It feels wrong to write about my birthday when I honestly feel I had one of the best presents of my life with my recent trip to Europe, but the reality is, it is my birthday on Sunday and I’ll be 52 whether I like it or not.

And while there’s a bunch of things I don’t like about ageing, the older I get the more I realise it’s your attitude towards it.

Fortunately I have always been blessed with a big dollop of immaturity.

I’ve had people tell me it’s a weakness, but it’s served me pretty well.

It makes sure I don’t get too lost in the seriousness of life.

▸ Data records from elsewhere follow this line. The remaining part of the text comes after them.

(** A running pool in which nothing can move has executed everything. *)
Lemma stuck_executed n tasks s :
  n ≠ 0%nat → pool_ok n tasks s → running_ s = true → (¬ ∃ s', pool_step s s') →
  executed s ≡ₚ tasks ∧ queue_ s = [] ∧
  Forall (λ c, c = Worker WWaiting ∨ c = Producer RDone) (threads s).
Proof.
  intros Hn (Hfifo & Hex & Hacc & Hwork & Hexit & Hstop & Htake & Hbound & Hwait) Hrun Hstuck.
  pose proof (pool_tallies (threads s)) as Hpos. specialize (Hexit Hrun).
  pose proof (stuck_tally s worker_takes Hstuck eq_refl eq_refl eq_refl (λ _, eq_refl)) as Ht.
  pose proof (stuck_tally s run_ready Hstuck eq_refl eq_refl eq_refl (λ _, eq_refl)) as Hready.
  assert (Hlast : ∀ c, c ∈ threads s →
    c = Worker WWaiting ∨ c = Producer RDone ∨ ∃ t, c = Producer (RWaiting t)).
  { intros c Hc. pose proof Hc as Hc'. apply list_elem_of_lookup in Hc as [i Hi].
    destruct (stuck_threads _ _ _ Hstuck Hi) as [?|[->|?]]; auto.
    pose proof (tally_in worker_exits _ _ (ltac:(by intros [[]|[]])) Hc' eq_refl). lia. }
  assert (0 < tally worker_waits (threads s)) as Hw.
  { destruct (tally_pos is_worker (threads s)) as (i & c & Hi & Hc); [lia|].
    apply list_elem_of_lookup_2 in Hi.
    apply (tally_in _ _ c); [by intros [[]|[]]|done|].
    destruct (Hlast c Hi) as [->|[->|[t ->]]]; done. }
  specialize (Htake Hw). assert (queue_ s = []) as Hq by (apply nil_length_inv; lia).
  assert (Hnw : tally run_waiting (threads s) = 0).
  { destruct (decide (0 < tally run_waiting (threads s))) as [Hp|]; [|lia].
    specialize (Hwait Hp) as [? ?]. lia. }
  assert (Hend : ∀ c, c ∈ threads s → c = Worker WWaiting ∨ c = Producer RDone).
  { intros c Hc. destruct (Hlast c Hc) as [?|[?|[t ->]]]; auto.
    pose proof (tally_in run_waiting _ _ (ltac:(by intros [[]|[]])) Hc eq_refl). lia. }
  rewrite !omap_nil in * by (intros c Hc; by destruct (Hend c Hc) as [->| ->]).
  rewrite Hq, ?app_nil_r in *. split; [by rewrite <- Hex, <- Hfifo, <- Hacc|].
  split; [done|]. by apply Forall_forall.
Qed.

(** A stopped one can be joined. *)
Lemma stuck_joined n tasks s :
  pool_ok n tasks s → running_ s = false → (¬ ∃ s', pool_step s s') →
  joined s ∧ accepted s ≡ₚ executed s ++ queue_ s.
Proof.
  intros (Hfifo & Hex & _ & _ & _ & Hstop & _) Hrun Hstuck. specialize (Hstop Hrun).
  assert (Hall : ∀ c, c ∈ threads s →
    match c with Worker WExit => True | Worker _ => False | Producer _ => True end).
  { intros c Hc. pose proof Hc as Hc'. apply list_elem_of_lookup in Hc as [i Hi].
    destruct (stuck_threads _ _ _ Hstuck Hi) as [->|[->|[->|[t ->]]]]; try done.
    pose proof (tally_in worker_waits _ _ (ltac:(by intros [[]|[]])) Hc' eq_refl). lia. }
  split.
  - apply Forall_forall. intros c Hc. specialize (Hall c Hc). by destruct c as [[]|[]].
  - rewrite omap_nil in Hex; [by rewrite Hfifo, Hex, app_nil_r|].
    intros c Hc. specialize (Hall c Hc). by destruct c as [[]|[]].
Qed.

(** A new call of [run]. *)
Lemma run_call_ok n tasks s i t :
  pool_ok n tasks s → threads s !! i = Some (Producer RDone) →
  pool_ok n (t :: tasks) (with_threads s (<[i:=Producer (RReady t)]> (threads s))).
Proof.
  intros (Hfifo & Hex & Hacc & Hn & Hexit & Hstop & Htake & Hbound & Hrun) Hi.
  pose proof (pool_tallies (threads s)) as Hpos. unfold pool_ok.
  cbn [threads queue_ running_ accepted started executed with_threads].
  move_thread Hi (Producer (RReady t)). rewrite Hhand, Hstore, <- Hacc.
  split_and!; pool_arith.
Qed.

(** ** Theorems *)

(** C11: A started pool at every moment of every run, with any number of workers
    and calls of [run], spurious wake-ups and calls of [stop] included: the tasks
    leave the queue in the order they entered it, each is executed once, by the
    worker that took it; the bound is kept; and no wake-up is lost: while a
    worker waits for a task that is there, another one is about to take it, and
    a stopped pool has no worker that waits. *)
Theorem pool_invariant n tasks s :
  rtc pool_any (pool_start n tasks) s →
  accepted s = started s ++ queue_ s ∧
  started s ≡ₚ executed s ++ omap in_hand (threads s) ∧
  ((0 < maxQueueSize_)%nat → (length (queue_ s) ≤ maxQueueSize_)%nat) ∧
  (Worker WWaiting ∈ threads s →
     running_ s = true ∧ (queue_ s ≠ [] → Worker WTake ∈ threads s)).
Proof.
  intros Hr. destruct (pool_any_ok _ _ _ Hr)
    as (Hfifo & Hex & _ & _ & _ & Hstop & Htake & Hbound & _).
  split; [done|]. split; [done|]. split; [done|]. intros Hw.
  assert (0 < tally worker_waits (threads s)) as Hpos
    by (eapply tally_in; [|exact Hw|done]; by intros [[]|[]]).
  split; [destruct (running_ s); [done|]; specialize (Hstop eq_refl); lia|].
  intros Hq. specialize (Htake Hpos).
  destruct (tally_pos worker_takes (threads s)) as (i & c & Hi & Hc).
  { destruct (queue_ s); [done|]. cbn in Htake. lia. }
  apply list_elem_of_lookup_2 in Hi. by destruct c as [[]|[]].
Qed.

(** C7: Liveness. As long as nobody stops the pool, and it has a worker, every
    run without spurious wake-ups comes to an end whatever the scheduler and
    [notify] choose, and where it cannot go on every call of [run] has returned,
    the queue is empty and every task has been executed. No call waits for ever. *)
Theorem pool_executes_every_task n tasks s k s' :
  n ≠ 0%nat → rtc pool_any (pool_start n tasks) s → running_ s = true →
  nsteps pool_step k s s' →
  Z.of_nat k ≤ pool_work s ∧
  ((¬ ∃ s'', pool_step s' s'') →
   executed s' ≡ₚ tasks ∧ queue_ s' = [] ∧
   Forall (λ c, c = Worker WWaiting ∨ c = Producer RDone) (threads s')).
Proof.
  intros Hn Hr Hrun Hk. split; [by eapply pool_run_bound|]. intros Hstuck.
  pose proof (pool_run_work _ _ _ Hk) as [_ Hrun']. rewrite Hrun in Hrun'.
  apply (stuck_executed n); [done| |done|done]. apply pool_any_ok.
  etrans; [exact Hr|]. apply (rtc_subrel pool_step); [by left|]. by eapply rtc_nsteps_2.
Qed.

(** Termination of [stop]. After it every run without spurious wake-ups ends,
    and where it cannot go on the workers have all left their loops: the joins
    return. Every task that [run] stored has been executed or is left in the
    queue. *)
Theorem stop_terminates n tasks s k s' :
  rtc pool_any (pool_start n tasks) s → nsteps pool_step k (stop s) s' →
  Z.of_nat k ≤ pool_work (stop s) ∧
  ((¬ ∃ s'', pool_step s' s'') →
   joined s' ∧ accepted s' ≡ₚ executed s' ++ queue_ s').
Proof.
  intros Hr Hk. split; [by eapply pool_run_bound|]. intros Hstuck.
  pose proof (pool_run_work _ _ _ Hk) as [_ Hrun].
  apply (stuck_joined n tasks); [|done|done]. apply pool_any_ok.
  etrans; [exact Hr|]. eapply rtc_l; [right; right; reflexivity|].
  apply (rtc_subrel pool_step); [by left|]. by eapply rtc_nsteps_2.
Qed.
Lemma sub_update_detached channel m st :
  joinable m = false → detached st → detached (sub_update channel m st).
Proof.
  intros Hm Hst channel' m'. unfold sub_update. specialize (Hst channel').
  unfold sub_lookup in Hst. destruct (sub_hash st) as [t|]; simpl; [|done].
  rewrite sub_lookup_insert. destruct (decide _); [by intros [= <-]|apply Hst].
Qed.

Lemma sub_insert_detached key m st st' :
  joinable m = false → detached st → sub_insert key m st = Ret st' → detached st'.
Proof.
  intros Hm Hst H'. unfold sub_insert in H'. destruct (sub_hash st) as [t|] eqn:Ht.
  - apply bind_Ret in H' as (? & _ & H'). apply Ret_inj in H' as <-.
    intros channel m'. rewrite sub_lookup_insert. specialize (Hst channel).
    unfold sub_lookup in Hst. rewrite Ht in Hst.
    destruct (decide _); [by intros [= <-]|apply Hst].
  - by apply Ret_inj in H' as <-.
Qed.

Lemma init_subscribe_detached logs answer created channel f st r st' :
  detached st → init_subscribe logs answer created channel f st = Ret (r, st') → detached st'.
Proof.
  unfold init_subscribe. intros Hst H'.
  destruct (sub_lookup channel st) as [m|] eqn:E.
  - ret_inv H'; [done|]. apply sub_update_detached; [|done]. simpl. by apply (Hst channel).
  - apply bind_Ret in H' as (? & _ & H'). destruct answer as [|[]]; [done| |].
    + apply bind_Ret in H' as (? & _ & H'). by ret_inv H'.
    + apply bind_Ret in H' as (key & _ & H'). apply bind_Ret in H' as (funcs & _ & H').
      destruct created; [|by ret_inv H'].
      apply bind_Ret in H' as (st1 & E1 & H'). ret_inv H'.
      by eapply sub_insert_detached; [| |exact E1].
Qed.
(** A conversion after others. *)
Lemma conv16_after f m m1 o :
  bytes_ok m → moved f m m1 → (∀ k, 0 ≤ k < zlen m → 0 ≤ f k < zlen m) →
  0 ≤ o → o + 1 < zlen m →
  ∃ m2, conv16 m1 o = Ret m2 ∧ moved (λ k, f (flip_at o 2 k)) m m2 ∧
    (∀ k, 0 ≤ k < zlen m → 0 ≤ f (flip_at o 2 k) < zlen m).
Proof.
  intros Hm Hf Hr H0 H1. pose proof (moved_bytes_ok f m m1 Hr Hf Hm) as Hm1.
  destruct Hf as [Hl Hf].
  destruct (conv16_ok m1 o) as (m2 & E & H2); [done|lia|lia|].
  assert (Hfl : ∀ k, 0 ≤ k < zlen m → 0 ≤ flip_at o 2 k < zlen m).
  { intros k Hk. apply flip_at_range; lia. }
  exists m2. split; [done|]. split; [|auto]. by apply (moved_trans f _ m m1).
Qed.
Lemma conv32_after f m m1 o :
  bytes_ok m → moved f m m1 → (∀ k, 0 ≤ k < zlen m → 0 ≤ f k < zlen m) →
  0 ≤ o → o + 3 < zlen m →
  ∃ m2, conv32 m1 o = Ret m2 ∧ moved (λ k, f (flip_at o 4 k)) m m2 ∧
    (∀ k, 0 ≤ k < zlen m → 0 ≤ f (flip_at o 4 k) < zlen m).
Proof.
  intros Hm Hf Hr H0 H1. pose proof (moved_bytes_ok f m m1 Hr Hf Hm) as Hm1.
  destruct Hf as [Hl Hf].
  destruct (conv32_ok m1 o) as (m2 & E & H2); [done|lia|lia|].
  assert (Hfl : ∀ k, 0 ≤ k < zlen m → 0 ≤ flip_at o 4 k < zlen m).
  { intros k Hk. apply flip_at_range; lia. }
  exists m2. split; [done|]. split; [|auto]. by apply (moved_trans f _ m m1).
Qed.
Lemma keep8_after f m m1 o : moved f m m1 → 0 ≤ o < zlen m → keep8 m1 o = Ret m1.
Proof. intros [Hl _] Ho. apply keep8_ok. lia. Qed.

Ltac convert H :=
  match type of H with moved ?f ?m ?m1 =>
    match goal with
    | |- context [conv16 m1 ?o] =>
        let E := fresh "E" in let H' := fresh "H" in
        destruct (conv16_after f m m1 o) as (? & E & H' & ?); [done|done|done|lia|lia|];
        rewrite E; simpl; clear E H; convert H'
    | |- context [conv32 m1 ?o] =>
        let E := fresh "E" in let H' := fresh "H" in
        destruct (conv32_after f m m1 o) as (? & E & H' & ?); [done|done|done|lia|lia|];
        rewrite E; simpl; clear E H; convert H'
    | |- context [keep8 m1 ?o] =>
        rewrite (keep8_after f m m1 o) by (done || lia); simpl; convert H
    | |- _ => idtac
    end
  end.

Lemma moved_refl m : moved (λ k, k) m m.
Proof. done. Qed.

Lemma ntoh_ip_ok m p :
  bytes_ok m → 0 ≤ p → p + 20 ≤ zlen m →
  ∃ m', ntoh_ip m p = Ret m' ∧ moved (ip_from p) m m'.
Proof.
  intros Hm H0 Hl. unfold ntoh_ip. pose proof (moved_refl m) as Hid.
  assert (∀ k, 0 ≤ k < zlen m → 0 ≤ k < zlen m) by auto. convert Hid. eauto.
Qed.
Lemma ntoh_tcp_ok m t :
  bytes_ok m → 0 ≤ t → t + 20 ≤ zlen m →
  ∃ m', ntoh_tcp m t = Ret m' ∧ moved (tcp_from t) m m'.
Proof.
  intros Hm H0 Hl. unfold ntoh_tcp. pose proof (moved_refl m) as Hid.
  assert (∀ k, 0 ≤ k < zlen m → 0 ≤ k < zlen m) by auto. convert Hid. eauto.
Qed.

(** ** A packet with complete headers *)

Definition ihl (m : list Z) : Z := SNIFF_IP_HL (rd m 14).
Definition tcp_at (m : list Z) : Z := 14 + ihl m * 4.
Definition doff (m : list Z) : Z := SNIFF_TH_OFF (rd m (tcp_at m + 12)).
(** Both headers have at least their minimal length, and the fixed part of the
    TCP header is inside the captured bytes. *)
Definition complete (m : list Z) : Prop :=
  bytes_ok m ∧ 5 ≤ ihl m ∧ 5 ≤ doff m ∧ tcp_at m + 20 ≤ zlen m.

(** The session after a packet: the first one sets it. *)
Definition opened (m : list Z) (ses : tcp_session_t) : tcp_session_t :=
  if decide (flag ses = SESSION_NO_INIT) then
    {| flag := SESSION_START; ip_src := le32 m 26; sport := be16 m (tcp_at m);
       ip_des := le32 m 30; dport := be16 m (tcp_at m + 2) |}
  else ses.
Definition direction_of (ses : tcp_session_t) (src sp : Z) : Z :=
  if decide (ip_src ses = src ∧ sport ses = sp) then PACKET_FROM_CLIENT
  else if decide (ip_des ses = src ∧ dport ses = sp) then PACKET_FROM_SERVER
  else 255.
Lemma quad_ok_scan ip :
  quad_ok ip ↔ zlen ip ≤ 30 ∧ ∃ vs e, scan_quad ip = Some (vs, e) ∧
    Forall (λ c, is_space c = true) e ∧ Forall (λ v, v ≤ 255) vs.
Proof.
  split.
  - intros (Hl & a & b & c & d & e & -> & Hf & He). split; [done|].
    apply Forall_and in Hf as [Hok Hv]. do 2 eexists. split; [|split; [exact He|]].
    + apply scan_quad_text; [done|]. intros x k ->. apply Forall_cons in He as [He _].
      destruct (is_digit x) eqn:E; [|done]. apply is_digit_not_space in E. congruence.
    + rewrite !Forall_cons in *. naive_solver.
  - intros (Hl & vs & e & Hs & He & Hv). split; [done|].
    apply scan_quad_inv in Hs as (a & b & c & d & -> & Hok & ->).
    exists a, b, c, d, e. split; [done|]. split; [|done].
    rewrite !Forall_cons in *. naive_solver.
Qed.

Lemma quad_accepted ip : no_nul ip → quad_ok ip → is_valid_ipv4 (Some ip) = Ret 1.
Proof.
  intros Hn (Hl & vs & e & Hs & He & Hv)%quad_ok_scan. unfold is_valid_ipv4.
  rewrite cstr_no_nul, decide_False, Hs by (done || lia). apply blank_tail in He as ->.
  rewrite decide_False by (unfold zlen; cbn; lia). rewrite decide_False by (by intros H).
  rewrite decide_False; [done|]. rewrite Exists_exists. intros (v & Hin & Hgt).
  rewrite Forall_forall in Hv. specialize (Hv v Hin). lia.
Qed.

It helps me love and chase the daft.

It reminds me people are a bundle of emotions, regardless how hard they try to hide it.

But as I’ve got older, another trait has started to reveal itself.

Impatience.

I realised it when I was in a conversation with the wonderful Lee Hill recently.

He asked if I was becoming more patient in my older years and I told him it was the opposite.

I am not prepared to spend my time on things I think are a waste of my time.

Now I get how arrogant that sounds.

I also get that just because I don’t think something is important, doesn’t means someone else does. And that’s cool.

It’s just I’m not able to invest my time in it.

I appreciate there’s implications with that – from work to relationships – but I’m good with that.

The irony is I’ll do any amount of menial tasks if it’s in the quest to take leaps rather than move inches. I’ll work the longest hours if it creates the conditions for change rather than complicity. And I’ll jump through any amount of annoying process hoops if fights for craft and creativity rather than the contrived and confusing.

But age is refusing me to do any of that if it hasn’t got those goals attached.

It’s not being a diva. Or a prick.

Life’s too short for any of us to be doing that stuff.

As I said, I get it’s important to someone … but I can’t help but feel for all the supposed focus on efficiency and effectiveness that the industry is obsessed with, so much of what we do ends up being about looking busy rather than making a real difference.

Or as I wrote a while back …

The whole industry is engaged in creating different forms of remuneration landfill.

Imagine how much impact we would have economically, creatively and culturally if we were evaluated on what we changed rather than what we produced?

On what we encouraged rather than what we controlled.

What we learned rather than optimised.

And that’s why I have come to the realisation that while ageing may have many problems, impatience isn’t one of them.

In fact, it may be the thing that makes the back half of life, at least as exciting as the front.

So happy 52nd to me on Sunday.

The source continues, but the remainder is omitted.